• **PROVIDED DATA**
(* ===== verification/LikeMatch.v ===== *)
(** * SQL LIKE ([execution/expression_executor.cpp])

    [LikeMatch] walks the string and the pattern once, and comes back to the last [%] when they do not agree. *)

From S2P Require Import Prelude.

Definition any_run : byte := Byte.x25.
Definition any_byte : byte := Byte.x5f.

Section like.
Context (s p : list byte).
(** [star] is [star_pi] and [star_si]; [None] is [npos]. *)
Fixpoint like_loop (fuel si pi : nat) (star : option (nat * nat)) : option bool :=
  match fuel with
  | O => None
  | S fuel =>
      match s !! si with
      | Some c =>
          let retry := match star with
                       | Some (star_pi, star_si) => like_loop fuel (S star_si) (S star_pi) (Some (star_pi, S star_si))
                       | None => Some false
                       end in
          match p !! pi with
          | Some x =>
              if bool_decide (x = any_run) then like_loop fuel si (S pi) (Some (pi, si)) else
              if bool_decide (x = any_byte) || bool_decide (x = c) then like_loop fuel (S si) (S pi) star else retry
          | None => retry
          end
      | None => Some (forallb (λ x, bool_decide (x = any_run)) (drop pi p))
      end
  end.
Definition like_fuel : nat := (length s + 2) * (length p + 1) + 1.
Definition LikeMatch : option bool := like_loop like_fuel 0 0 None.
End like.

(** ** What LIKE means *)

Inductive like : list byte → list byte → Prop :=
  | like_nil : like [] []
  | like_run p t s : like p s → like (any_run :: p) (t ++ s)
  | like_one p c s : like p s → like (any_byte :: p) (c :: s)
  | like_literal p c s : c ≠ any_run → c ≠ any_byte → like p s → like (c :: p) (c :: s).

Lemma like_nil_l s : like [] s ↔ s = [].
Proof. split; [by inversion 1|intros ->; constructor]. Qed.
Lemma like_run_l p s : like (any_run :: p) s ↔ ∃ k, (k ≤ length s)%nat ∧ like p (drop k s).
Proof.
  split.
  - inversion 1 as [|? t s' H'| |]; subst; try done. exists (length t). rewrite length_app. split; [lia|]. by rewrite drop_app_length.
  - intros (k & _ & H). rewrite <- (take_drop k s). by constructor.
Qed.
Lemma like_step_l x p c s : x ≠ any_run → like (x :: p) (c :: s) ↔ (x = any_byte ∨ x = c) ∧ like p s.
Proof.
  intros Hx. split.
  - intros H. inversion H as [| |p' c' s' H' E1 E2|p' c' s' Hr Ho H' E1 E2]; subst; [congruence|split; [by left|done]|split; [by right|done]].
  - intros [Hm H]. destruct (decide (x = any_byte)) as [->|Hn]; [by apply like_one|]. destruct Hm as [Hm|Hm]; [done|]. subst x. by apply like_literal.
Qed.
Lemma like_step_nil x p : x ≠ any_run → ¬ like (x :: p) [].
Proof. intros Hx H. inversion H; congruence. Qed.
Lemma like_end p : like p [] ↔ forallb (λ x, bool_decide (x = any_run)) p = true.
Proof.
  induction p as [|x p IH]; [split; [done|constructor]|]. cbn [forallb]. case_bool_decide as Hx; cbn [andb].
  - subst x. rewrite <- IH, like_run_l. split; [intros (k & _ & H); by rewrite drop_nil in H|]. intros H. by exists 0%nat.
  - split; [intros H; by apply like_step_nil in H|done].
Qed.
(** A pattern without [%] needs as many bytes as it has. *)
Lemma like_split q r s : Forall (λ x, x ≠ any_run) q → like (q ++ r) s → (length q ≤ length s)%nat ∧ like r (drop (length q) s).
Proof.
  intros HF. revert s. induction HF as [|x q Hx _ IH]; intros s Hl; [split; [simpl; lia|done]|]. destruct s as [|c s]; [by apply like_step_nil in Hl|]. cbn [app] in Hl. apply like_step_l in Hl as [_ Hl]; [|done].
  destruct (IH s Hl) as [H1 H2]. split; [simpl; lia|done].
Qed.

(** ** The loop *)

Section correct.
Context (s p : list byte).
Definition from (pi si : nat) : Prop := like (drop pi p) (drop si s).
(** The [%] may take more bytes than it has now. *)
Definition later (star : option (nat * nat)) : Prop := match star with Some (spi, ssi) => ∃ k, (ssi < k ≤ length s)%nat ∧ from (S spi) k | None => False end.
(** Since the last [%], pattern and string have moved together. *)
Record star_ok (si pi : nat) (star : option (nat * nat)) : Prop := {
  so_si : (si ≤ length s)%nat;
  so_pi : (pi ≤ length p)%nat;
  so_star : ∀ spi ssi, star = Some (spi, ssi) → (ssi ≤ si)%nat ∧ pi = (S spi + (si - ssi))%nat ∧ Forall (λ x, x ≠ any_run) (take (si - ssi) (drop (S spi) p)) }.
Definition since (star : option (nat * nat)) : nat := match star with Some (_, ssi) => S ssi | None => 0 end.
Definition turns_left (pi : nat) (star : option (nat * nat)) : nat := (length s + 1 - since star) * (length p + 1) + (length p - pi).

(** What the last [%] could still do needs the rest of the segment after it. *)
Lemma later_segment si pi spi ssi : star_ok si pi (Some (spi, ssi)) → later (Some (spi, ssi)) → ∃ k, (si < k ≤ length s)%nat ∧ from pi k.
Proof.
  intros [H1 H2 H3] (k & Hk & Hl). destruct (H3 spi ssi eq_refl) as (Hs & Hp & HF). unfold from in *. set (q := take (si - ssi) (drop (S spi) p)) in *. assert (length q = (si - ssi)%nat) as Hq by (unfold q; rewrite length_take, length_drop; lia).
  assert (drop (S spi) p = q ++ drop pi p) as Eq by (unfold q; rewrite Hp, <- drop_drop; by rewrite take_drop). rewrite Eq in Hl. destruct (like_split _ _ _ HF Hl) as [Hlen Hrest]. rewrite length_drop, drop_drop, Hq in *. exists (k + (si - ssi))%nat. split; [lia|done].
Qed.
Lemma from_step si pi c : s !! si = Some c → from pi si ↔ match p !! pi with
  | Some x => if bool_decide (x = any_run) then ∃ k, (si ≤ k ≤ length s)%nat ∧ from (S pi) k else (x = any_byte ∨ x = c) ∧ from (S pi) (S si)
  | None => False end.
Proof.
  intros Hc. unfold from. rewrite (drop_S s c si Hc). destruct (p !! pi) as [x|] eqn:Hx.
  - rewrite (drop_S p x pi Hx). case_bool_decide as Hr; [subst x|by rewrite like_step_l]. rewrite like_run_l, <- (drop_S s c si Hc). pose proof (lookup_lt_Some _ _ _ Hc). split.
    + intros (k & Hk & Hl). rewrite length_drop in Hk. rewrite drop_drop in Hl. exists (si + k)%nat. split; [lia|done].
    + intros (k & Hk & Hl). exists (k - si)%nat. rewrite length_drop, drop_drop. split; [lia|]. by replace (si + (k - si))%nat with k by lia.
  - apply lookup_ge_None in Hx. rewrite drop_ge by done. by rewrite like_nil_l.
Qed.
Lemma like_loop_ok fuel : ∀ si pi star, star_ok si pi star → (turns_left pi star < fuel)%nat → ∃ b, like_loop s p fuel si pi star = Some b ∧ (b = true ↔ from pi si ∨ later star).
Proof.
  induction fuel as [|fuel IH]; intros si pi star Hok Hf; [lia|]. cbn [like_loop]. pose proof Hok as [H1 H2 H3]. destruct (s !! si) as [c|] eqn:Hc.
  2:{ eexists. split; [done|]. rewrite <- like_end. apply lookup_ge_None in Hc. unfold from. rewrite (drop_ge s si) by done. split; [tauto|]. intros [Hl|Hl]; [done|]. destruct star as [[spi ssi]|]; [|done]. destruct (later_segment _ _ _ _ Hok Hl) as (k & Hk & _). lia. }
  apply lookup_lt_Some in Hc as Hlt. pose proof (from_step si pi c Hc) as Hfrom.
  assert (¬ from pi si → ∃ b, match star with Some (star_pi, star_si) => like_loop s p fuel (S star_si) (S star_pi) (Some (star_pi, S star_si)) | None => Some false end = Some b ∧ (b = true ↔ from pi si ∨ later star)) as Hretry.
  { intros Hn. destruct star as [[spi ssi]|]; [|exists false; split; [done|]; cbn; split; [done|tauto]]. destruct (H3 spi ssi eq_refl) as (Hs & Hp & HF).
    destruct (IH (S ssi) (S spi) (Some (spi, S ssi))) as (b & E & Hb).
    - split; [lia|lia|]. intros ? ? [= <- <-]. split; [lia|]. rewrite Nat.sub_diag. split; [lia|done].
    - unfold turns_left, since in *. nia.
    - exists b. split; [done|]. rewrite Hb. cbn [later]. split.
      + intros [Hl|(k & Hk & Hl)]; right; [exists (S ssi)|exists k]; split; (done || lia).
      + intros [Hl|(k & Hk & Hl)]; [done|]. destruct (decide (k = S ssi)) as [->|]; [by left|right]. exists k. split; [lia|done]. }
  destruct (p !! pi) as [x|] eqn:Hx; [|apply Hretry; tauto]. apply lookup_lt_Some in Hx as Hxl. destruct (bool_decide (x = any_run)) eqn:Hr.
  - destruct (IH si (S pi) (Some (pi, si))) as (b & E & Hb).
    + split; [lia|lia|]. intros ? ? [= <- <-]. split; [lia|]. rewrite Nat.sub_diag. split; [lia|done].
    + unfold turns_left, since in *. destruct star as [[spi ssi]|]; [destruct (H3 spi ssi eq_refl) as (Hs & _ & _)|]; nia.
    + exists b. split; [done|]. rewrite Hb, Hfrom. cbn [later]. split.
      * intros [Hl|(k & Hk & Hl)]; left; [exists si|exists k]; split; (done || lia).
      * assert (∀ k, (si ≤ k ≤ length s)%nat → from (S pi) k → from (S pi) si ∨ ∃ k, (si < k ≤ length s)%nat ∧ from (S pi) k) as Hsplit by (intros k Hk Hl; destruct (decide (k = si)) as [->|]; [by left|right; exists k; split; [lia|done]]).
        intros [(k & Hk & Hl)|Hl]; [by eapply Hsplit|]. destruct star as [[spi ssi]|]; [|done]. destruct (later_segment _ _ _ _ Hok Hl) as (k & Hk & Hl').
        assert (from pi k) as Hfk by done. unfold from in Hl'. rewrite (drop_S p x pi Hx) in Hl'. apply bool_decide_eq_true in Hr. subst x. apply like_run_l in Hl' as (j & Hj & Hl'). rewrite drop_drop in Hl'. rewrite length_drop in Hj. apply (Hsplit (k + j)%nat); [lia|done].
  - destruct (bool_decide (x = any_byte) || bool_decide (x = c)) eqn:Hm.
    + destruct (IH (S si) (S pi) star) as (b & E & Hb).
      * split; [lia|lia|]. intros spi ssi ->. destruct (H3 spi ssi eq_refl) as (Hs & Hp & HF). split; [lia|]. split; [lia|]. replace (S si - ssi)%nat with (S (si - ssi)) by lia. rewrite (take_S_r _ _ x); [apply Forall_app; split; [done|]; constructor; [by apply bool_decide_eq_false in Hr|done]|].
        rewrite lookup_drop. by replace (S spi + (si - ssi))%nat with pi by lia.
      * unfold turns_left in *. lia.
      * exists b. split; [done|]. rewrite Hb, Hfrom. apply orb_true_iff in Hm. assert (x = any_byte ∨ x = c) as Hm' by (destruct Hm as [Hm|Hm]; apply bool_decide_eq_true in Hm; tauto). tauto.
    + apply Hretry. rewrite Hfrom. apply orb_false_iff in Hm as [Hm1%bool_decide_eq_false Hm2%bool_decide_eq_false]. tauto.
Qed.
(** The loop ends within the fuel, with the answer. *)
Lemma LikeMatch_ok : ∃ b, LikeMatch s p = Some b ∧ (b = true ↔ like p s).
Proof.
  destruct (like_loop_ok (like_fuel s p) 0 0 None) as (b & E & Hb); [split; [lia|lia|done]|unfold turns_left, since, like_fuel; nia|]. exists b. split; [done|]. rewrite Hb. unfold from. rewrite !drop_0. cbn [later]. tauto.
Qed.
End correct.
(* ===== verification/ColumnReads.v ===== *)
(** * What a vector reads as

    A column as a function of the row, whatever its encoding, and the kernels of comparison, cast and arithmetic
    row by row. *)

From Stdlib Require Import Floats.SpecFloat.
From S2P Require Import Prelude TablePage TableHeap BTreePage BPlusTree GenericKey NumericText StringHeap ValidityMask SortKey VectorOps StreamOperator RowFormat RowScatter HashInvariant VectorHash HashSystem HashJoin JoinProbe JoinExecute ResultCollector VectorKernels.

(** ** Comparing values *)

(** A comparison of two values by how they are ordered: numbers by value, strings byte by byte, a NaN not at all. *)
Definition order_holds (t : ComparisonType) (c : comparison) : bool :=
  match t, c with Equal, Eq | NotEqual, (Lt | Gt) | LessThan, Lt | LessThanOrEqual, (Lt | Eq) | GreaterThan, Gt | GreaterThanOrEqual, (Gt | Eq) => true | _, _ => false end.
Definition float_holds (t : ComparisonType) (x y : spec_float) : bool := match SFcompare x y with Some c => order_holds t c | None => bool_decide (t = NotEqual) end.
Definition holds (t : ComparisonType) (ty : PhysicalType) (x y : cell) : bool :=
  match x, y with
  | CNum a, CNum b => match ty with FLOAT => float_holds t (float32 a) (float32 b) | DOUBLE => float_holds t (float64 a) (float64 b) | _ => order_holds t (a ?= b) end
  | CStr a, CStr b => order_holds t (bcmp a b)
  | _, _ => false
  end.
(** ** The operators *)

Lemma compare_Z_holds t a b : compare_Z t a b = order_holds t (a ?= b).
Proof. destruct t; cbn; unfold Z.ltb, Z.leb; rewrite ?(Z.compare_antisym a b), ?Z.eqb_compare; by destruct (a ?= b). Qed.
Lemma SFcompare_antisym x y : SFcompare y x = CompOpp <$> SFcompare x y.
Proof.
  destruct x as [[]|[]| |[] mx ex], y as [[]|[]| |[] my ey]; try done; cbn; rewrite (Z.compare_antisym ey ex); destruct (ey ?= ex); try done; cbn; change (Pcompare mx my Eq) with (Pos.compare mx my); change (Pcompare my mx Eq) with (Pos.compare my mx); by rewrite (Pos.compare_antisym mx my); destruct (mx ?= my)%positive.
Qed.
Lemma compare_float_holds t x y : compare_float t x y = float_holds t x y.
Proof. unfold float_holds. destruct t; cbn; unfold SFeqb, SFltb, SFleb; rewrite ?(SFcompare_antisym x y); by destruct (SFcompare x y) as [[]|]. Qed.
Lemma compare_string_holds t a b : compare_string t a b = order_holds t (bcmp a b).
Proof.
  destruct (operators_spec a b) as (Hl & Hg & _). unfold compare_string, string_lt, string_gt in *. cbv zeta in *. set (m := memcmp (take _ _) (take _ _)) in *. rewrite <- !bool_decide_and, <- bool_decide_or in Hl, Hg. apply (f_equal Is_true) in Hl, Hg.
  assert (m < 0 ∨ m = 0 ∧ (length a < length b)%nat ↔ bcmp a b = Lt) as Hl' by (rewrite <- (bool_decide_spec (bcmp a b = Lt)), <- Hl; by rewrite bool_decide_spec). assert (m > 0 ∨ m = 0 ∧ (length b < length a)%nat ↔ bcmp a b = Gt) as Hg' by (rewrite <- (bool_decide_spec (bcmp a b = Gt)), <- Hg; by rewrite bool_decide_spec). clear Hl Hg.
  rewrite !compare_Z_holds, <- bool_decide_and. assert (bcmp a b = if bool_decide (m = 0) then Z.of_nat (length a) ?= Z.of_nat (length b) else m ?= 0) as Hc.
  { destruct (bcmp a b); case_bool_decide as Hm; symmetry; [apply Z.compare_eq_iff|exfalso|apply Z.compare_lt_iff|apply Z.compare_lt_iff|apply Z.compare_gt_iff|apply Z.compare_gt_iff]; destruct Hl' as [Hl1 Hl2], Hg' as [Hg1 Hg2]; try specialize (Hl2 eq_refl); try specialize (Hg2 eq_refl); try lia.
    - destruct (decide (length a < length b)%nat) as [H|H]; [discriminate (Hl1 (or_intror (conj Hm H)))|]. destruct (decide (length b < length a)%nat) as [H'|H']; [discriminate (Hg1 (or_intror (conj Hm H')))|]. lia.
    - destruct (decide (m < 0)) as [H|H]; [discriminate (Hl1 (or_introl H))|]. assert (m > 0) as H' by lia. discriminate (Hg1 (or_introl H')). }
  assert (bool_decide (length a = length b ∧ m = 0) = order_holds Equal (bcmp a b)) as He.
  { rewrite Hc. destruct (decide (m = 0)) as [Hm|Hm]; [rewrite (bool_decide_true (m = 0)) by done|rewrite (bool_decide_false (m = 0)), bool_decide_false by tauto; by destruct (Z.compare_spec m 0)].
    destruct (Z.compare_spec (Z.of_nat (length a)) (Z.of_nat (length b))); [apply bool_decide_true; lia|apply bool_decide_false; lia|apply bool_decide_false; lia]. }
  rewrite He. destruct t; [done|by destruct (bcmp a b)|..]; rewrite Hc; by destruct (bool_decide (m = 0)).
Qed.

(** ** Loops *)

Lemma select_rows_ok f g idxs : (∀ i, i ∈ idxs → f i = Ok (g i)) → select_rows f idxs = Ok (filter (λ i, g i = true) idxs).
Proof.
  induction idxs as [|i idxs IH]; intros Hf; [done|]. cbn [select_rows]. rewrite Hf by set_solver. cbn [mbind result_bind]. rewrite IH by (intros; apply Hf; set_solver). cbn [mbind result_bind]. rewrite filter_cons. by destruct (g i).
Qed.
Lemma filter_same {A} (f g : A → bool) (l : list A) : (∀ x, x ∈ l → f x = g x) → filter (λ x, f x = true) l = filter (λ x, g x = true) l.
Proof. induction l as [|x l IH]; intros Hfg; [done|]. rewrite !filter_cons, Hfg by set_solver. rewrite IH by (intros; apply Hfg; set_solver). done. Qed.
Lemma mapM_ok {A B} (f : A → result B) g l : (∀ x, x ∈ l → f x = Ok (g x)) → mapM f l = Ok (g <$> l).
Proof. induction l as [|x l IH]; intros Hf; [done|]. cbn. rewrite Hf by set_solver. cbn. rewrite IH by (intros; apply Hf; set_solver). done. Qed.
(* ===== verification/AggregateState.v ===== *)
(** * The state of an aggregate

    The accumulator of an aggregate over integers or strings after any rows, in whatever pieces they came: the
    number of values, their sum and their extreme, all exact as long as a double holds them. *)

From Stdlib Require Import Floats.SpecFloat.
From S2P Require Import Prelude TablePage TableHeap BTreePage BPlusTree GenericKey NumericText DateTime StringHeap ValidityMask SortKey VectorOps StreamOperator RowFormat RowScatter HashJoin JoinProbe JoinExecute ResultCollector LikeMatch VectorKernels ColumnReads ExpressionExecutor ExactFloat Aggregate.

(** ** Sums *)

Definition zsum (l : list Z) : Z := foldr Z.add 0 l.
Definition mass (l : list Z) : Z := foldr (λ z s, Z.abs z + s) 0 l.
Lemma zsum_app l k : zsum (l ++ k) = zsum l + zsum k.
Proof. induction l as [|z l IH]; cbn; [done|]. unfold zsum in *. rewrite IH. lia. Qed.
Lemma mass_app l k : mass (l ++ k) = mass l + mass k.
Proof. induction l as [|z l IH]; cbn; [done|]. unfold mass in *. rewrite IH. lia. Qed.
Lemma mass_bound l : Z.abs (zsum l) ≤ mass l.
Proof. induction l as [|z l IH]; cbn; [done|]. unfold zsum, mass in *. lia. Qed.
Lemma zsum_replicate n z : zsum (replicate n z) = Z.of_nat n * z ∧ mass (replicate n z) = Z.of_nat n * Z.abs z.
Proof. induction n as [|n [IH1 IH2]]; cbn; [done|]. unfold zsum, mass in *. rewrite IH1, IH2. lia. Qed.

Lemma Forall_replicate_inv {A} (P : A → Prop) n x : (0 < n)%nat → Forall P (replicate n x) → P x.
Proof. destruct n; [lia|]. by intros _ [? _]%Forall_cons. Qed.

(** The values that are not NULL. *)
Definition present (vals : list (option cell)) : list cell := omap id vals.
(** A count is an INTEGER; the divisor of an average is a floating-point number. *)
Definition row_limit (t : AggregationType) : Z := match t with CountStarAggregate | CountAggregate => 2 ^ 31 | _ => 2 ^ 53 end.
Definition num_of (c : cell) : Z := match c with CNum z => z | CStr _ => 0 end.
Definition numbers (vals : list (option cell)) : list Z := num_of <$> present vals.
Lemma present_app u v : present (u ++ v) = present u ++ present v.
Proof. apply omap_app. Qed.
Lemma numbers_app u v : numbers (u ++ v) = numbers u ++ numbers v.
Proof. unfold numbers. by rewrite present_app, fmap_app. Qed.
Lemma present_length vals : (length (present vals) ≤ length vals)%nat.
Proof. induction vals as [|[x|] vals IH]; cbn; unfold present in *; lia. Qed.
Lemma present_all vals : Forall (λ v, is_Some v) vals → length (present vals) = length vals.
Proof. induction 1 as [|v vals [x ->] _ IH]; [done|]. cbn. by f_equal. Qed.
(** Plans as the planner makes them.  An outer join is not on a constant true. *)
Fixpoint wf (p : Plan) : Prop :=
  match p with
  | SeqScanPlanNode s oid _ pred cols => cols = [] ∧ Forall (λ r, length r = length s) (table oid) ∧ match pred with Some e => flat_in (length s) e | None => True end
  | ValuesPlanNode s vs => Forall (λ es, length es = length s) vs
  | FilterPlanNode s e c => wf c ∧ length s = GetColumnCount c ∧ flat_in (GetColumnCount c) e ∧ condition_ok e
  | ProjectionPlanNode s es c => wf c ∧ length es = length s ∧ Forall (flat_in (GetColumnCount c)) es
  | NestedLoopJoinPlanNode s l r e jt => wf l ∧ wf r ∧ length s = (GetColumnCount l + GetColumnCount r)%nat ∧ two_sided (GetColumnCount l) (GetColumnCount r) e ∧ condition_ok e ∧
      jt ≠ SEMI ∧ jt ≠ ANTI ∧ (jt ≠ INNER → IsPredicateTrue e = Ok false)
  | HashJoinPlanNode s l r lk rk jt _ live => wf l ∧ wf r ∧ live = None ∧ length lk = length rk ∧ Forall (key_in (GetColumnCount l)) lk ∧ Forall (key_in (GetColumnCount r)) rk ∧
      length s = (GetColumnCount l + if bool_decide (jt = SEMI) || bool_decide (jt = ANTI) then 0 else GetColumnCount r)%nat
  | LimitPlanNode s c _ => wf c ∧ length s = GetColumnCount c
  | SortPlanNode s c obs | TopNPlanNode s c obs _ => wf c ∧ length s = GetColumnCount c ∧ Forall (flat_in (GetColumnCount c)) obs.*2
  | AggregationPlanNode s c gs es ts => wf c ∧ length s = (length gs + length ts)%nat ∧ Forall (flat_in (GetColumnCount c)) gs ∧ Forall (flat_in (GetColumnCount c)) es
  | InsertPlanNode s c _ | UpdatePlanNode s c _ _ | DeletePlanNode s c _ => wf c ∧ length s = 1%nat
  end.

• **ACTION ITEM**
Scan the listing above and copy all lines containing the word "Hsplit".

• **RESPONSE TO THIS EXERCISE**
      * assert (∀ k, (si ≤ k ≤ length s)%nat → from (S pi) k → from (S pi) si ∨ ∃ k, (si < k ≤ length s)%nat ∧ from (S pi) k) as Hsplit by (intros k Hk Hl; destruct (decide (k = si)) as [->|]; [by left|right; exists k; split; [lia|done]]).
        intros [(k & Hk & Hl)|Hl]; [by eapply Hsplit|]. destruct star as [[spi ssi]|]; [|done]. destruct (later_segment _ _ _ _ Hok Hl) as (k & Hk & Hl').
        assert (from pi k) as Hfk by done. unfold from in Hl'. rewrite (drop_S p x pi Hx) in Hl'. apply bool_decide_eq_true in Hr. subst x. apply like_run_l in Hl' as (j & Hj & Hl'). rewrite drop_drop in Hl'. rewrite length_drop in Hj. apply (Hsplit (k + j)%nat); [lia|done].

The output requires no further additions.